A few months ago when our boy began aikido, he’d gotten his white martial-arts outfit, including his white belt. There’s a very specific way to tie an aikido belt, and while the teachers had been helping him with it for the first few weeks, he started to get anxious about it as I drove him to class one evening. “Mom, do you know how to tie my belt?!?!” he asked from the backseat. “Nope,” I answered. He started to get whiny and stressed and mad that I didn’t know how. I suggested we just ask one of the teachers when we arrived. As he came out of the changing room in his little white outfit, I approached one of the teachers. “Peter, Mesa is really nervous about not knowing how to tie his belt and is nervous about having to ask you. Can you help us out?” Peter smiled and kneeled down in front of our boy and began to tie his belt. While he did, he said with a twinkle, “Now I want you to know that you can ask me again for help in tying your belt. But only 100 more times.“
Such relief flooded the boy! Such generosity on the part of the teacher! I may or may not have been teary while watching. : ) I also shared the story with my Women Embodied class that night.
Two weeks ago, Mesa had his first guitar lesson with the same teacher, Peter, in a totally different context. He learned the basics of holding his guitar, and how to number the strings, name his fingers and count the frets, and he began to learn to play the first few notes of Twinkle Twinkle, Little Star.
He did great, and of course, being his first time doing it, he made a mistake and said, “urgh!” Peter paused and said, “You know, many places have rules. At the aikido studio, you bow in and bow out of the dojo. At the pool, you have to walk and not run, and there are places that have lots of rules like that. I have just ONE rule in my guitar lessons. You want to hear what that is?” Mesa nodded. “When you make a mistake, you can’t get mad at yourself. You can’t say anything, you can’t make a noise, in fact you should practice doing something with your face, like wink or smile. Because if you want to get good at something, you will need to make at least a million mistakes. And if you get mad at yourself every time you make a mistake, you’ll be mad at yourself so much of the time! And that’s no good. So that’s my one rule, ok?” And Mesa winked. And again, I just might have been teary in my perch on the side of the room.
These things are so important to me in my own teaching. But witnessing the profound generosity of a teacher saying “It’s ok to make mistakes!” and “You don’t have to know this right away, it’s ok if it takes you 100 times!” from the sidelines?
It was beautiful.
A friend and student who heard me share the “You can ask me 100 times” story said it’s influenced how she’s training her staff at the hospital. The people are so relieved that they don’t have to be perfect immediately! (Which is, of course, impossible.) And yes, of course, there are times we need to be precise and not make mistakes, especially in a hospital setting. But you know what? People actually learn SO much better when they’re not so anxious about messing up. Isn’t that true for you? Giving ourselves and others space and time to be beginners, to be imperfect, and to not know is one of the greatest gifts we can offer.

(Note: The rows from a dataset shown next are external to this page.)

Lemma serve_pk_unique (userID : string) (req : Request)
    (srv : server.Server) :
  server.entryRoute req = true →
  server.pk_unique (server.table srv) →
  server.pk_unique
    (server.table
       (server.serve TrimSpace IsLetter IsDigit parseRFC3339 formatRFC3339 Now
          newID authRoutes readJSON arrives otherRoutes userID req srv).1).
Proof.
  intros Hroute Hpk.
  set (srv' :=
         (server.serve TrimSpace IsLetter IsDigit parseRFC3339 formatRFC3339
            Now newID authRoutes readJSON arrives otherRoutes userID req srv).1).
  destruct (serve_table userID req srv Hroute)
    as [H|[(body & _ & _ & H)
          |[(sent & id & body & _ & _ & H)|(sent & id & _ & H)]]];
    fold srv' in H; rewrite H; clear H.
  - done.
  - unfold server.upsertEntry.
    destruct (backend.normalizeID _ _ _ _) as [id0 [err|]]; [done|].
    destruct (find _ _) as [old|] eqn:Hfind; cbn [fst].
    + unfold server.pk_unique. by rewrite sqlUpdate_keys.
    + unfold server.pk_unique. rewrite fmap_app. apply NoDup_app.
      split; [done|]. split; [|apply NoDup_singleton].
      intros k Hk ->%list_elem_of_singleton.
      by apply (find_selected_None _ _ _ Hfind).
  - unfold backend.updateEntry.
    destruct (backend.normalizeID _ _ _ _) as [id' [err|]]; [done|].
    cbn [backend.execErr backend.meanwhile backend.scanErr backend.quiet].
    destruct (_ =? 0); cbn [fst]; unfold server.pk_unique;
      by rewrite sqlUpdate_keys.
  - unfold server.deleteEntry.
    destruct (backend.normalizeID _ _ _ _) as [id' [err|]]; [done|].
    cbn [fst]. unfold server.pk_unique.
    eapply sublist_NoDup; [exact Hpk|apply fmap_sublist, sublist_filter].
Qed.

I’m reminded of this favorite quote from Zen teacher Scott Morrison which I love to ask myself on a regular basis:
Do I wish to live this moment with as much attention, care and affection as possible, or am I going to do something else?
What a miracle to know it’s always our choice.
What a miracle to meet the choice we make without judgment.
What a miracle to meet our moments with attention, care and affection!
What a miracle to embrace and care for not only the others in our world, but also the parts of us that struggle, the parts that are nervous, the parts that want so badly to “do it right.”
What a miracle to be the adult who can do this for self and then authentically offer it to others.
Space to be human.
What a gift.
As Zen master Dogen said, “Enlightenment is one mistake after another,” and “My life has been one continuous mistake.”
Wishing you a beautiful day with lots and lots of mistakes. And lots and lots of kindness.